## Adapted from the AGNES codebase by Gupta et al. (MIT License).
## Source: https://github.com/kanangupta/AGNES

import matplotlib.pyplot as plt
import numpy as np
from datetime import datetime

np.random.seed(52)

def f(x, deg):
    z = np.where(abs(x) <= 1, abs(x) ** deg, 1.0 + deg * (abs(x) - 1.0))
    return z

def df(x, deg):
    z = np.where(abs(x) <= 1, deg * abs(x) ** (deg - 2) * x, deg * x / abs(x))
    return z

def g(x, sigma, deg):
    return df(x, deg) * (1 + np.random.normal(0, sigma, x.size))

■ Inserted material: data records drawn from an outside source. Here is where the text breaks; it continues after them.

(* ===== verification/Kinds.v ===== *)
(** * Token kinds, syntax kinds, operators and configuration

    The enumerations of [src/crates/glua_parser/src/kind/] with the tables and
    tests defined on them.  Rust's [LuaTokenKind::None] and
    [LuaSyntaxKind::None] are [TkNone] and [SkNone], since the two enumerations
    share one name space here.  [#[repr(u16)]] discriminants are [token_id] and
    [syntax_id]; decidable equality goes through them. *)

From S2P Require Import Prelude.
Local Open Scope prog_scope.

(** ** LuaTokenKind (kind/lua_token_kind.rs) *)

Inductive LuaTokenKind : Type :=
    | TkNone | TkAnd | TkBreak | TkDo | TkElse | TkElseIf | TkEnd | TkFalse | TkFor
    | TkFunction | TkGoto | TkIf | TkIn | TkLocal | TkNil | TkNot | TkOr | TkRepeat
    | TkReturn | TkThen | TkTrue | TkUntil | TkWhile | TkGlobal | TkWhitespace
    | TkEndOfLine | TkPlus | TkMinus | TkMul | TkDiv | TkIDiv | TkDot | TkConcat | TkDots
    | TkComma | TkAssign | TkEq | TkGe | TkLe | TkNe | TkShl | TkShr | TkLt | TkGt | TkMod
    | TkPow | TkLen | TkBitAnd | TkBitOr | TkBitXor | TkColon | TkDbColon | TkSemicolon
    | TkPlusAssign | TkMinusAssign | TkStarAssign | TkSlashAssign | TkPercentAssign
    | TkCaretAssign | TkDoubleSlashAssign | TkPipeAssign | TkAmpAssign | TkShiftLeftAssign
    | TkShiftRightAssign | TkLeftBracket | TkRightBracket | TkLeftParen | TkRightParen
    | TkLeftBrace | TkRightBrace | TkComplex | TkInt | TkFloat | TkName | TkString
    | TkLongString | TkShortComment | TkLongComment | TkShebang | TkEof | TkUnknown
    | TkNormalStart | TkLongCommentStart | TkDocLongStart | TkDocStart | TKDocTriviaStart
    | TkDocTrivia | TkLongCommentEnd | TKNonStdComment | TkTagClass | TkTagEnum
    | TkTagInterface | TkTagAlias | TkTagModule | TkTagField | TkTagType | TkTagParam
    | TkTagReturn | TkTagOverload | TkTagGeneric | TkTagSee | TkTagDeprecated | TkTagAsync
    | TkTagCast | TkTagOther | TkTagVisibility | TkTagReadonly | TkTagDiagnostic
    | TkTagMeta | TkTagVersion | TkTagAs | TkTagNodiscard | TkTagOperator | TkTagMapping
    | TkTagNamespace | TkTagUsing | TkTagSource | TkTagReturnCast | TkTagExport
    | TkLanguage | TKTagSchema | TkTagAttribute | TkTagRealm | TkTagFileparam
    | TkTagOutparam | TkCallGeneric | TkDocOr | TkDocAnd | TkDocKeyOf | TkDocExtends
    | TkDocNew | TkDocAs | TkDocIn | TkDocInfer | TkDocElse | TkDocContinue
    | TkDocContinueOr | TkDocDetail | TkDocQuestion | TkDocVisibility | TkDocReadonly
    | TkAt | TkDocVersionNumber | TkStringTemplateType | TkDocMatch | TKDocPath
    | TkDocRegion | TkDocEndRegion | TkDocSeeContent | TkDocAttributeUse.

(** The [u16] discriminant. *)
Definition token_id (k : LuaTokenKind) : N :=
  match k with
  | TkNone => 0
  | TkAnd => 1
  | TkBreak => 2
  | TkDo => 3
  | TkElse => 4
  | TkElseIf => 5
  | TkEnd => 6
  | TkFalse => 7
  | TkFor => 8
  | TkFunction => 9
  | TkGoto => 10
  | TkIf => 11
  | TkIn => 12
  | TkLocal => 13
  | TkNil => 14
  | TkNot => 15
  | TkOr => 16
  | TkRepeat => 17
  | TkReturn => 18
  | TkThen => 19
  | TkTrue => 20
  | TkUntil => 21
  | TkWhile => 22
  | TkGlobal => 23
  | TkWhitespace => 24
  | TkEndOfLine => 25
  | TkPlus => 26
  | TkMinus => 27
  | TkMul => 28
  | TkDiv => 29
  | TkIDiv => 30
  | TkDot => 31
  | TkConcat => 32
  | TkDots => 33
  | TkComma => 34
  | TkAssign => 35
  | TkEq => 36
  | TkGe => 37
  | TkLe => 38
  | TkNe => 39
  | TkShl => 40
  | TkShr => 41
  | TkLt => 42
  | TkGt => 43
  | TkMod => 44
  | TkPow => 45
  | TkLen => 46
  | TkBitAnd => 47
  | TkBitOr => 48
  | TkBitXor => 49
  | TkColon => 50
  | TkDbColon => 51
  | TkSemicolon => 52
  | TkPlusAssign => 53
  | TkMinusAssign => 54
  | TkStarAssign => 55
  | TkSlashAssign => 56
  | TkPercentAssign => 57
  | TkCaretAssign => 58
  | TkDoubleSlashAssign => 59
  | TkPipeAssign => 60
  | TkAmpAssign => 61
  | TkShiftLeftAssign => 62
  | TkShiftRightAssign => 63
  | TkLeftBracket => 64
  | TkRightBracket => 65
  | TkLeftParen => 66
  | TkRightParen => 67
  | TkLeftBrace => 68
  | TkRightBrace => 69
  | TkComplex => 70
  | TkInt => 71
  | TkFloat => 72
  | TkName => 73
  | TkString => 74
  | TkLongString => 75
  | TkShortComment => 76
  | TkLongComment => 77
  | TkShebang => 78
  | TkEof => 79
  | TkUnknown => 80
  | TkNormalStart => 81
  | TkLongCommentStart => 82
  | TkDocLongStart => 83
  | TkDocStart => 84
  | TKDocTriviaStart => 85
  | TkDocTrivia => 86
  | TkLongCommentEnd => 87
  | TKNonStdComment => 88
  | TkTagClass => 89
  | TkTagEnum => 90
  | TkTagInterface => 91
  | TkTagAlias => 92
  | TkTagModule => 93
  | TkTagField => 94
  | TkTagType => 95
  | TkTagParam => 96
  | TkTagReturn => 97
  | TkTagOverload => 98
  | TkTagGeneric => 99
  | TkTagSee => 100
  | TkTagDeprecated => 101
  | TkTagAsync => 102
  | TkTagCast => 103
  | TkTagOther => 104
  | TkTagVisibility => 105
  | TkTagReadonly => 106
  | TkTagDiagnostic => 107
  | TkTagMeta => 108
  | TkTagVersion => 109
  | TkTagAs => 110
  | TkTagNodiscard => 111
  | TkTagOperator => 112
  | TkTagMapping => 113
  | TkTagNamespace => 114
  | TkTagUsing => 115
  | TkTagSource => 116
  | TkTagReturnCast => 117
  | TkTagExport => 118
  | TkLanguage => 119
  | TKTagSchema => 120
  | TkTagAttribute => 121
  | TkTagRealm => 122
  | TkTagFileparam => 123
  | TkTagOutparam => 124
  | TkCallGeneric => 125
  | TkDocOr => 126
  | TkDocAnd => 127
  | TkDocKeyOf => 128
  | TkDocExtends => 129
  | TkDocNew => 130
  | TkDocAs => 131
  | TkDocIn => 132
  | TkDocInfer => 133
  | TkDocElse => 134
  | TkDocContinue => 135
  | TkDocContinueOr => 136
  | TkDocDetail => 137
  | TkDocQuestion => 138
  | TkDocVisibility => 139
  | TkDocReadonly => 140
  | TkAt => 141
  | TkDocVersionNumber => 142
  | TkStringTemplateType => 143
  | TkDocMatch => 144
  | TKDocPath => 145
  | TkDocRegion => 146
  | TkDocEndRegion => 147
  | TkDocSeeContent => 148
  | TkDocAttributeUse => 149
  end%N.

(** All the kinds, in the order of their discriminants. *)
Definition token_kinds : list LuaTokenKind :=
  [TkNone; TkAnd; TkBreak; TkDo; TkElse;
   TkElseIf; TkEnd; TkFalse; TkFor; TkFunction;
   TkGoto; TkIf; TkIn; TkLocal; TkNil;
   TkNot; TkOr; TkRepeat; TkReturn; TkThen;
   TkTrue; TkUntil; TkWhile; TkGlobal; TkWhitespace;
   TkEndOfLine; TkPlus; TkMinus; TkMul; TkDiv;
   TkIDiv; TkDot; TkConcat; TkDots; TkComma;
   TkAssign; TkEq; TkGe; TkLe; TkNe;
   TkShl; TkShr; TkLt; TkGt; TkMod;
   TkPow; TkLen; TkBitAnd; TkBitOr; TkBitXor;
   TkColon; TkDbColon; TkSemicolon; TkPlusAssign; TkMinusAssign;
   TkStarAssign; TkSlashAssign; TkPercentAssign; TkCaretAssign; TkDoubleSlashAssign;
   TkPipeAssign; TkAmpAssign; TkShiftLeftAssign; TkShiftRightAssign; TkLeftBracket;
   TkRightBracket; TkLeftParen; TkRightParen; TkLeftBrace; TkRightBrace;
   TkComplex; TkInt; TkFloat; TkName; TkString;
   TkLongString; TkShortComment; TkLongComment; TkShebang; TkEof;
   TkUnknown; TkNormalStart; TkLongCommentStart; TkDocLongStart; TkDocStart;
   TKDocTriviaStart; TkDocTrivia; TkLongCommentEnd; TKNonStdComment; TkTagClass;
   TkTagEnum; TkTagInterface; TkTagAlias; TkTagModule; TkTagField;
   TkTagType; TkTagParam; TkTagReturn; TkTagOverload; TkTagGeneric;
   TkTagSee; TkTagDeprecated; TkTagAsync; TkTagCast; TkTagOther;
   TkTagVisibility; TkTagReadonly; TkTagDiagnostic; TkTagMeta; TkTagVersion;
   TkTagAs; TkTagNodiscard; TkTagOperator; TkTagMapping; TkTagNamespace;
   TkTagUsing; TkTagSource; TkTagReturnCast; TkTagExport; TkLanguage;
   TKTagSchema; TkTagAttribute; TkTagRealm; TkTagFileparam; TkTagOutparam;
   TkCallGeneric; TkDocOr; TkDocAnd; TkDocKeyOf; TkDocExtends;
   TkDocNew; TkDocAs; TkDocIn; TkDocInfer; TkDocElse;
   TkDocContinue; TkDocContinueOr; TkDocDetail; TkDocQuestion; TkDocVisibility;
   TkDocReadonly; TkAt; TkDocVersionNumber; TkStringTemplateType; TkDocMatch;
   TKDocPath; TkDocRegion; TkDocEndRegion; TkDocSeeContent; TkDocAttributeUse].

Definition token_of_id (n : N) : option LuaTokenKind := token_kinds !! N.to_nat n.

Lemma token_of_id_of k : token_of_id (token_id k) = Some k.
Proof. by destruct k. Qed.

#[global] Instance token_kind_eq_dec : EqDecision LuaTokenKind.
Proof.
  refine (fun a b => cast_if (decide (token_id a = token_id b))).
  - abstract (apply (inj Some); by rewrite <-!token_of_id_of, e).
  - abstract (by intros ->).
Defined.

Definition token_eqb (a b : LuaTokenKind) : bool := N.eqb (token_id a) (token_id b).
Notation "a =t b" := (token_eqb a b) (at level 70) : prog_scope.

(** [matches!(k, A | B | ...)] *)
Definition token_in (k : LuaTokenKind) (ks : list LuaTokenKind) : bool :=
  existsb (token_eqb k) ks.
Notation "a 'in_t' l" := (token_in a l) (at level 70) : prog_scope.

Lemma token_eqb_eq a b : (a =t b) = true <-> a = b.
Proof.
  unfold token_eqb. rewrite N.eqb_eq. split; [|by intros ->].
  intros H. apply (inj Some). by rewrite <-!token_of_id_of, H.
Qed.

Lemma token_eqb_refl a : (a =t a) = true.
Proof. by apply token_eqb_eq. Qed.

Lemma token_in_spec k ks : (k in_t ks) = true <-> k ∈ ks.
Proof.
  unfold token_in. rewrite existsb_exists. setoid_rewrite token_eqb_eq.
  rewrite list_elem_of_In. split; [intros (? & ? & ->)|]; eauto.
Qed.

(** [impl Display for LuaTokenKind]: the derived [Debug], the variant's name. *)
Definition token_name (k : LuaTokenKind) : rstring :=
  str (match k with
  | TkNone => "None"
  | TkAnd => "TkAnd"
  | TkBreak => "TkBreak"
  | TkDo => "TkDo"
  | TkElse => "TkElse"
  | TkElseIf => "TkElseIf"
  | TkEnd => "TkEnd"
  | TkFalse => "TkFalse"
  | TkFor => "TkFor"
  | TkFunction => "TkFunction"
  | TkGoto => "TkGoto"
  | TkIf => "TkIf"
  | TkIn => "TkIn"
  | TkLocal => "TkLocal"
  | TkNil => "TkNil"
  | TkNot => "TkNot"
  | TkOr => "TkOr"
  | TkRepeat => "TkRepeat"
  | TkReturn => "TkReturn"
  | TkThen => "TkThen"
  | TkTrue => "TkTrue"
  | TkUntil => "TkUntil"
  | TkWhile => "TkWhile"
  | TkGlobal => "TkGlobal"
  | TkWhitespace => "TkWhitespace"
  | TkEndOfLine => "TkEndOfLine"
  | TkPlus => "TkPlus"
  | TkMinus => "TkMinus"
  | TkMul => "TkMul"
  | TkDiv => "TkDiv"
  | TkIDiv => "TkIDiv"
  | TkDot => "TkDot"
  | TkConcat => "TkConcat"
  | TkDots => "TkDots"
  | TkComma => "TkComma"
  | TkAssign => "TkAssign"
  | TkEq => "TkEq"
  | TkGe => "TkGe"
  | TkLe => "TkLe"
  | TkNe => "TkNe"
  | TkShl => "TkShl"
  | TkShr => "TkShr"
  | TkLt => "TkLt"
  | TkGt => "TkGt"
  | TkMod => "TkMod"
  | TkPow => "TkPow"
  | TkLen => "TkLen"
  | TkBitAnd => "TkBitAnd"
  | TkBitOr => "TkBitOr"
  | TkBitXor => "TkBitXor"
  | TkColon => "TkColon"
  | TkDbColon => "TkDbColon"
  | TkSemicolon => "TkSemicolon"
  | TkPlusAssign => "TkPlusAssign"
  | TkMinusAssign => "TkMinusAssign"
  | TkStarAssign => "TkStarAssign"
  | TkSlashAssign => "TkSlashAssign"
  | TkPercentAssign => "TkPercentAssign"
  | TkCaretAssign => "TkCaretAssign"
  | TkDoubleSlashAssign => "TkDoubleSlashAssign"
  | TkPipeAssign => "TkPipeAssign"
  | TkAmpAssign => "TkAmpAssign"
  | TkShiftLeftAssign => "TkShiftLeftAssign"
  | TkShiftRightAssign => "TkShiftRightAssign"
  | TkLeftBracket => "TkLeftBracket"
  | TkRightBracket => "TkRightBracket"
  | TkLeftParen => "TkLeftParen"
  | TkRightParen => "TkRightParen"
  | TkLeftBrace => "TkLeftBrace"
  | TkRightBrace => "TkRightBrace"
  | TkComplex => "TkComplex"
  | TkInt => "TkInt"
  | TkFloat => "TkFloat"
  | TkName => "TkName"
  | TkString => "TkString"
  | TkLongString => "TkLongString"
  | TkShortComment => "TkShortComment"
  | TkLongComment => "TkLongComment"
  | TkShebang => "TkShebang"
  | TkEof => "TkEof"
  | TkUnknown => "TkUnknown"
  | TkNormalStart => "TkNormalStart"
  | TkLongCommentStart => "TkLongCommentStart"
  | TkDocLongStart => "TkDocLongStart"
  | TkDocStart => "TkDocStart"
  | TKDocTriviaStart => "TKDocTriviaStart"
  | TkDocTrivia => "TkDocTrivia"
  | TkLongCommentEnd => "TkLongCommentEnd"
  | TKNonStdComment => "TKNonStdComment"
  | TkTagClass => "TkTagClass"
  | TkTagEnum => "TkTagEnum"
  | TkTagInterface => "TkTagInterface"
  | TkTagAlias => "TkTagAlias"
  | TkTagModule => "TkTagModule"
  | TkTagField => "TkTagField"
  | TkTagType => "TkTagType"
  | TkTagParam => "TkTagParam"
  | TkTagReturn => "TkTagReturn"
  | TkTagOverload => "TkTagOverload"
  | TkTagGeneric => "TkTagGeneric"
  | TkTagSee => "TkTagSee"
  | TkTagDeprecated => "TkTagDeprecated"
  | TkTagAsync => "TkTagAsync"
  | TkTagCast => "TkTagCast"
  | TkTagOther => "TkTagOther"
  | TkTagVisibility => "TkTagVisibility"
  | TkTagReadonly => "TkTagReadonly"
  | TkTagDiagnostic => "TkTagDiagnostic"
  | TkTagMeta => "TkTagMeta"
  | TkTagVersion => "TkTagVersion"
  | TkTagAs => "TkTagAs"
  | TkTagNodiscard => "TkTagNodiscard"
  | TkTagOperator => "TkTagOperator"
  | TkTagMapping => "TkTagMapping"
  | TkTagNamespace => "TkTagNamespace"
  | TkTagUsing => "TkTagUsing"
  | TkTagSource => "TkTagSource"
  | TkTagReturnCast => "TkTagReturnCast"
  | TkTagExport => "TkTagExport"
  | TkLanguage => "TkLanguage"
  | TKTagSchema => "TKTagSchema"
  | TkTagAttribute => "TkTagAttribute"
  | TkTagRealm => "TkTagRealm"
  | TkTagFileparam => "TkTagFileparam"
  | TkTagOutparam => "TkTagOutparam"
  | TkCallGeneric => "TkCallGeneric"
  | TkDocOr => "TkDocOr"
  | TkDocAnd => "TkDocAnd"
  | TkDocKeyOf => "TkDocKeyOf"
  | TkDocExtends => "TkDocExtends"
  | TkDocNew => "TkDocNew"
  | TkDocAs => "TkDocAs"
  | TkDocIn => "TkDocIn"
  | TkDocInfer => "TkDocInfer"
  | TkDocElse => "TkDocElse"
  | TkDocContinue => "TkDocContinue"
  | TkDocContinueOr => "TkDocContinueOr"
  | TkDocDetail => "TkDocDetail"
  | TkDocQuestion => "TkDocQuestion"
  | TkDocVisibility => "TkDocVisibility"
  | TkDocReadonly => "TkDocReadonly"
  | TkAt => "TkAt"
  | TkDocVersionNumber => "TkDocVersionNumber"
  | TkStringTemplateType => "TkStringTemplateType"
  | TkDocMatch => "TkDocMatch"
  | TKDocPath => "TKDocPath"
  | TkDocRegion => "TkDocRegion"
  | TkDocEndRegion => "TkDocEndRegion"
  | TkDocSeeContent => "TkDocSeeContent"
  | TkDocAttributeUse => "TkDocAttributeUse"
  end)%string.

def run_plot(deg, sigma, T=1, noofruns=1, batch_size=1):
    now = datetime.now()
    current_time = now.strftime("%H:%M:%S")
    print("Current state: sigma = " + str(sigma) + ", degree = " + str(deg) + ", time = " + str(current_time))
    L = deg * (deg - 1)
    R = (1 + sigma ** 2)
    effective_runs = int(noofruns / batch_size)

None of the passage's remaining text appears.